More than 200 people attended a special function organised by the NSW Jewish Board of Deputies at the NSW Parliament today to mark the 100th anniversary of Raoul Wallenberg’s birthday.

Two stories emerged from this gathering…one which was made public and the other which came to light after the function.

HE Yuval Rotem, Ervin Forrester, HE Sven-Olof Petersson and the Wallenberg document

Following addresses from NSW Premier NSW Premier Barry O’Farrell, Israeli Ambassador Yuval Rotem, Swedish Ambassador  Sven-Olof Petersson and Anna Maria Siko, Ambassador of Hungary to Australia during which the premier announced a new human rights award in the name of Raoul Wallenberg, the meeting heard a moving address by George Farkas whose late father John was Wallenberg’s right hand man.

Wallenberg’s signature

When the meeting was over 88-yr-old Ervin Forrester came forward with his wife Mary Ann to meet the speakers. In his hand he was clutching documents sealed in plastic…documents bearing the signature of Wallenberg who had saved Forrester’s life.

Ervin Forrester told J-Wire: “In 1944, I was moved with a group of Hungarian Jews from Budapest to Sopron,a small town near the Austrian. We were placed in homes in the village and used as slave labour. All the others were eventually moved to Matthausen but I escaped. I tried to buy a rail ticket back to Budapest but the Russians had bombed the tracks. The only way I could get back was to trick Germans into believing I was a member of the Hitler Youth as I was wearing an armband stating that I was a military worker. A Wehrmacht officer believed my story and drove me back to Budapest. I had to find somewhere to stay and was put up by the Red Cross. But one day, the Hungarian Nazis surrounded the building in which about 20 of us were staying and we were arrested. I was charged by a military court of desertion and sentenced to death.”

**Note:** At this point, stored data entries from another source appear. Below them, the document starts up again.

(** C2.  In a run that reaches the visibility check, the message printed is
    "Onboarding visible" when the check answers true and
    "Not on onboarding?" when it answers false: it is a function of that
    one boolean, and it is the only message printed. *)
Theorem message_follows_visibility (w : World) (pg : page) (v : bool) :
  reaches_check w pg = true ->
  is_visible_out w pg (ByText "Welcome to Pinn") = Ret v ->
  printed (actions (verify_notes_load pg) w) =
    [ if v then "Onboarding visible" else "Not on onboarding?" ].
Proof.
  intros Hreach Hvis. unfold actions.
  rewrite (verify_notes_load_run_checked w pg Hreach).
  change (get_by_text welcome_text) with (ByText "Welcome to Pinn").
  rewrite Hvis. reflexivity.
Qed.

Lemma message_follows_visibility_witness :
  reaches_check (world_up false) 3 = true /\
  is_visible_out (world_up false) 3 (ByText "Welcome to Pinn") = Ret false /\
  printed (actions (verify_notes_load 3) (world_up false)) = [ "Not on onboarding?" ].
Proof.
  split; [ reflexivity | split; [ reflexivity | ] ].
  apply (message_follows_visibility (world_up false) 3 false); reflexivity.
Defined.

(** C8.  When [verify_notes_load] returns normally it has printed exactly
    one message, one of "Onboarding visible" and "Not on onboarding?", and
    what it returns is the unit value (Python's [None]). *)
Theorem exactly_one_message (w : World) (pg : page) :
  returned (result (verify_notes_load pg) w) = true ->
  result (verify_notes_load pg) w = Ret tt /\
  (printed (actions (verify_notes_load pg) w) = [ "Onboarding visible" ] \/
   printed (actions (verify_notes_load pg) w) = [ "Not on onboarding?" ]).
Proof.
  unfold result, actions. rewrite verify_notes_load_run.
  destruct (goto_out w pg app_url); [ | discriminate ].
  destruct (sleep_out w 2); [ | discriminate ].
  destruct (screenshot_out w pg screenshot_path); [ | discriminate ].
  destruct (is_visible_out w pg (get_by_text welcome_text)) as [v | e];
    [ | discriminate ].
  cbn [fst snd].
  destruct (print_out w (if v then msg_onboarding else msg_not_onboarding))
    as [ [] | e ]; [ intros _ | discriminate ].
  split; [ reflexivity | ].
  destruct v; [ left | right ]; reflexivity.
Qed.

Lemma exactly_one_message_witness :
  returned (result (verify_notes_load 3) (world_up true)) = true /\
  result (verify_notes_load 3) (world_up true) = Ret tt /\
  (printed (actions (verify_notes_load 3) (world_up true)) = [ "Onboarding visible" ] \/
   printed (actions (verify_notes_load 3) (world_up true)) = [ "Not on onboarding?" ]).
Proof.
  split; [ reflexivity | ].
  apply (exactly_one_message (world_up true) 3). reflexivity.
Defined.

(** C10.  Two runs of [verify_notes_load] in which navigation, the wait and
    the screenshot succeed and in which the visibility check gives the same
    boolean print the same single message and take the screenshot to the
    same path; on the same page they make the very same calls.  Nothing
    else in the world has a say. *)
Theorem verify_notes_load_deterministic
    (w1 w2 : World) (pg1 pg2 : page) (v : bool) :
  reaches_check w1 pg1 = true ->
  reaches_check w2 pg2 = true ->
  is_visible_out w1 pg1 (ByText "Welcome to Pinn") = Ret v ->
  is_visible_out w2 pg2 (ByText "Welcome to Pinn") = Ret v ->
  let t1 := actions (verify_notes_load pg1) w1 in
  let t2 := actions (verify_notes_load pg2) w2 in
  printed t1 = printed t2 /\
  List.length (printed t1) = 1%nat /\
  screenshot_calls t1 = screenshot_calls t2 /\
  files_written w1 t1 = files_written w2 t2 /\
  (pg1 = pg2 -> t1 = t2).
Proof.
  intros R1 R2 V1 V2 t1 t2. subst t1 t2. unfold actions.
  rewrite (verify_notes_load_run_checked w1 pg1 R1).
  rewrite (verify_notes_load_run_checked w2 pg2 R2).
  change (get_by_text welcome_text) with (ByText "Welcome to Pinn").
  rewrite V1, V2. cbn [fst].
  unfold reaches_check in R1, R2.
  apply andb_true_iff in R1 as [_ S1]. apply andb_true_iff in R2 as [_ S2].
  repeat split.
  - simpl. now rewrite S1, S2.
  - now intros ->.
Qed.

Lemma verify_notes_load_deterministic_witness :
  reaches_check (world_up true) 3 = true /\
  reaches_check world_stdout_closed 3 = true /\
  is_visible_out (world_up true) 3 (ByText "Welcome to Pinn") = Ret true /\
  is_visible_out world_stdout_closed 3 (ByText "Welcome to Pinn") = Ret true /\
  printed (actions (verify_notes_load 3) (world_up true)) =
    printed (actions (verify_notes_load 3) world_stdout_closed) /\
  actions (verify_notes_load 3) (world_up true) =
    actions (verify_notes_load 3) world_stdout_closed.
Proof.
  do 4 (split; [ reflexivity | ]).
  destruct (verify_notes_load_deterministic
              (world_up true) world_stdout_closed 3 3 true
              eq_refl eq_refl eq_refl eq_refl) as (Hp & _ & _ & _ & Ht).
  split; [ exact Hp | exact (Ht eq_refl) ].
Defined.

(** C5.  When [page.goto] raises, [verify_notes_load] stops there: the only
    call made is the navigation, so the screenshot call is not reached and
    no file is written, by the function or by the main suite that called
    it.  In any run, a screenshot call in the trace has the navigation
    before it, and that navigation returned. *)
Theorem no_screenshot_when_goto_raises (w : World) (pg : page) :
  (forall e, goto_out w pg "http://localhost:5173" = Raise e ->
     actions (verify_notes_load pg) w = [ Goto pg "http://localhost:5173" ] /\
     result (verify_notes_load pg) w = Raise e /\
     files_written w (actions (verify_notes_load pg) w) = [] /\
     forall p b,
       enter_out w = Ret p ->
       launch_out w p chromium true = Ret b ->
       new_page_out w b = Ret pg ->
       screenshot_calls (actions main w) = [] /\
       files_written w (actions main w) = []) /\
  (forall before pg' path after,
     actions (verify_notes_load pg) w = before ++ Screenshot pg' path :: after ->
     In (Goto pg "http://localhost:5173") before /\
     returned (goto_out w pg "http://localhost:5173") = true).
Proof.
  fold app_url. split.
  - intros e Hgoto.
    assert (Hrun : run (verify_notes_load pg) w = ([Goto pg app_url], Raise e))
      by now rewrite verify_notes_load_run, Hgoto.
    unfold actions, result. rewrite Hrun.
    do 3 (split; [ reflexivity | ]).
    intros p b He Hl Hn.
    rewrite (main_run_with_page w p b pg He Hl Hn).
    unfold actions. rewrite Hrun. split; reflexivity.
  - intros before pg' path after. unfold actions.
    rewrite verify_notes_load_run.
    destruct (goto_out w pg app_url) as [r | e].
    + intros Ht. split; [ | reflexivity ].
      destruct before as [ | a before].
      * destruct (sleep_out w 2); [ | discriminate Ht ].
        destruct (screenshot_out w pg screenshot_path); [ | discriminate Ht ].
        destruct (is_visible_out w pg (get_by_text welcome_text));
          discriminate Ht.
      * left.
        destruct (sleep_out w 2); [ | now inversion Ht ].
        destruct (screenshot_out w pg screenshot_path); [ | now inversion Ht ].
        destruct (is_visible_out w pg (get_by_text welcome_text));
          now inversion Ht.
    + simpl. intros Ht. exfalso.
      destruct before as [ | a [ | a' before] ]; discriminate Ht.
Qed.

Lemma no_screenshot_when_goto_raises_witness :
  goto_out world_server_down 3 "http://localhost:5173"
    = Raise (Exn "Error: net::ERR_CONNECTION_REFUSED") /\
  actions (verify_notes_load 3) world_server_down = [ Goto 3 "http://localhost:5173" ] /\
  screenshot_calls (actions main world_server_down) = [] /\
  returned (goto_out (world_up true) 3 "http://localhost:5173") = true.
Proof.
  split; [ reflexivity | ].
  destruct (no_screenshot_when_goto_raises world_server_down 3) as [Hdown _].
  destruct (Hdown _ eq_refl) as (Ht & _ & _ & Hmain).
  destruct (Hmain 1%nat 2%nat eq_refl eq_refl eq_refl) as [Hcalls _].
  destruct (no_screenshot_when_goto_raises (world_up true) 3) as [_ Hup].
  destruct (Hup [Goto 3 app_url; Sleep 2] 3%nat screenshot_path
                [IsVisible 3 (get_by_text welcome_text); PrintLine msg_onboarding]
                eq_refl) as [_ Hret].
  repeat split; assumption.
Defined.

(** ** The main suite *)

(** C3.  In a run of the main suite in which the browser is launched and
    the page is created, [browser.close()] is called, once, on that
    browser, right after whatever [verify_notes_load] did and before the
    manager exits; this holds whatever the outcome of [verify_notes_load],
    a return or an exception. *)
Theorem close_always_invoked (w : World) (p : playwright) (b : browser) (pg : page) :
  enter_out w = Ret p ->
  launch_out w p chromium true = Ret b ->
  new_page_out w b = Ret pg ->
  actions main w =
    [Enter; Launch p chromium true; NewPage b]
      ++ actions (verify_notes_load pg) w
      ++ [Close b; Exit p] /\
  closed (actions main w) = [b] /\
  In (Close b) (actions main w).
Proof.
  intros He Hl Hn.
  assert (Ht : actions main w =
               [Enter; Launch p chromium true; NewPage b]
                 ++ actions (verify_notes_load pg) w ++ [Close b; Exit p]).
  { unfold actions at 1. now rewrite (main_run_with_page w p b pg He Hl Hn). }
  split; [ exact Ht | split ].
  - rewrite Ht, !closed_app, verify_notes_load_closes_nothing. reflexivity.
  - rewrite Ht.
    apply in_or_app; right. apply in_or_app; right. now left.
Qed.

Lemma close_always_invoked_witness :
  (enter_out world_interrupted = Ret 1%nat /\
   launch_out world_interrupted 1%nat chromium true = Ret 2%nat /\
   new_page_out world_interrupted 2%nat = Ret 3%nat) /\
  result (verify_notes_load 3) world_interrupted = Raise (Exn "KeyboardInterrupt") /\
  closed (actions main world_interrupted) = [2%nat] /\
  result (verify_notes_load 3) (world_up true) = Ret tt /\
  closed (actions main (world_up true)) = [2%nat].
Proof.
  split; [ repeat split | ].
  split; [ reflexivity | ].
  split; [ | split; [ reflexivity | ] ].
  - apply (close_always_invoked world_interrupted 1%nat 2%nat 3%nat); reflexivity.
  - apply (close_always_invoked (world_up true) 1%nat 2%nat 3%nat); reflexivity.
Defined.

(** C9.  When the browser is launched and [browser.new_page()] raises, the
    script never calls [browser.close()]: the page is created before the
    [try] begins, so the [finally] suite is not in force yet.  The calls
    made are the three acquisitions and the manager's exit. *)
Theorem close_skipped_when_new_page_raises
    (w : World) (p : playwright) (b : browser) (e : exn) :
  enter_out w = Ret p ->
  launch_out w p chromium true = Ret b ->
  new_page_out w b = Raise e ->
  actions main w = [Enter; Launch p chromium true; NewPage b; Exit p] /\
  closed (actions main w) = [] /\
  (forall b', ~ In (Close b') (actions main w)) /\
  exists e', result main w = Raise e' /\ carries e' e.
Proof.
  intros He Hl Hn.
  unfold actions, result. rewrite (main_run_without_page w p b e He Hl Hn).
  cbn [fst snd]. split; [ reflexivity | split; [ reflexivity | split ] ].
  - intros b' Hin. simpl in Hin.
    repeat (destruct Hin as [Hin | Hin]; [ discriminate Hin | ]).
    exact Hin.
  - destruct (after_finally_carries (A := unit) (Raise e) (exit_out w p) e)
      as (e' & Hr & Hc & _).
    + exists e. split; [ reflexivity | apply carries_self ].
    + exists e'. now split.
Qed.

Lemma close_skipped_when_new_page_raises_witness :
  (enter_out world_no_page = Ret 1%nat /\
   launch_out world_no_page 1%nat chromium true = Ret 2%nat /\
   new_page_out world_no_page 2%nat = Raise (Exn "TargetClosedError")) /\
  actions main world_no_page = [Enter; Launch 1 chromium true; NewPage 2; Exit 1] /\
  closed (actions main world_no_page) = [].
Proof.
  split; [ repeat split | ].
  destruct (close_skipped_when_new_page_raises
              world_no_page 1%nat 2%nat (Exn "TargetClosedError")
              eq_refl eq_refl eq_refl) as (Ht & Hc & _).
  split; assumption.
Defined.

The 20-yr-old had only one chance of survival.

Forrester continued: “I told the court that I was Swedish citizen and on that basis they could not detain me. They sent all my details to Wallenberg who did not know me but who understood what was going on. Wallenberg was at the jail within an hour with the necessary papers and I was freed and spent the rest of the war under Swedish protection.”

Forrester’s brush with Wallenberg happened in December, 1944.

And today in Sydney, Israel’s Ambassador Yuval Rotem and Swedish Ambassador to Australia Sven-Olof Petersson saw for the first time a genuine example the documents issued by Wallenberg which saved so many Jewish lives.”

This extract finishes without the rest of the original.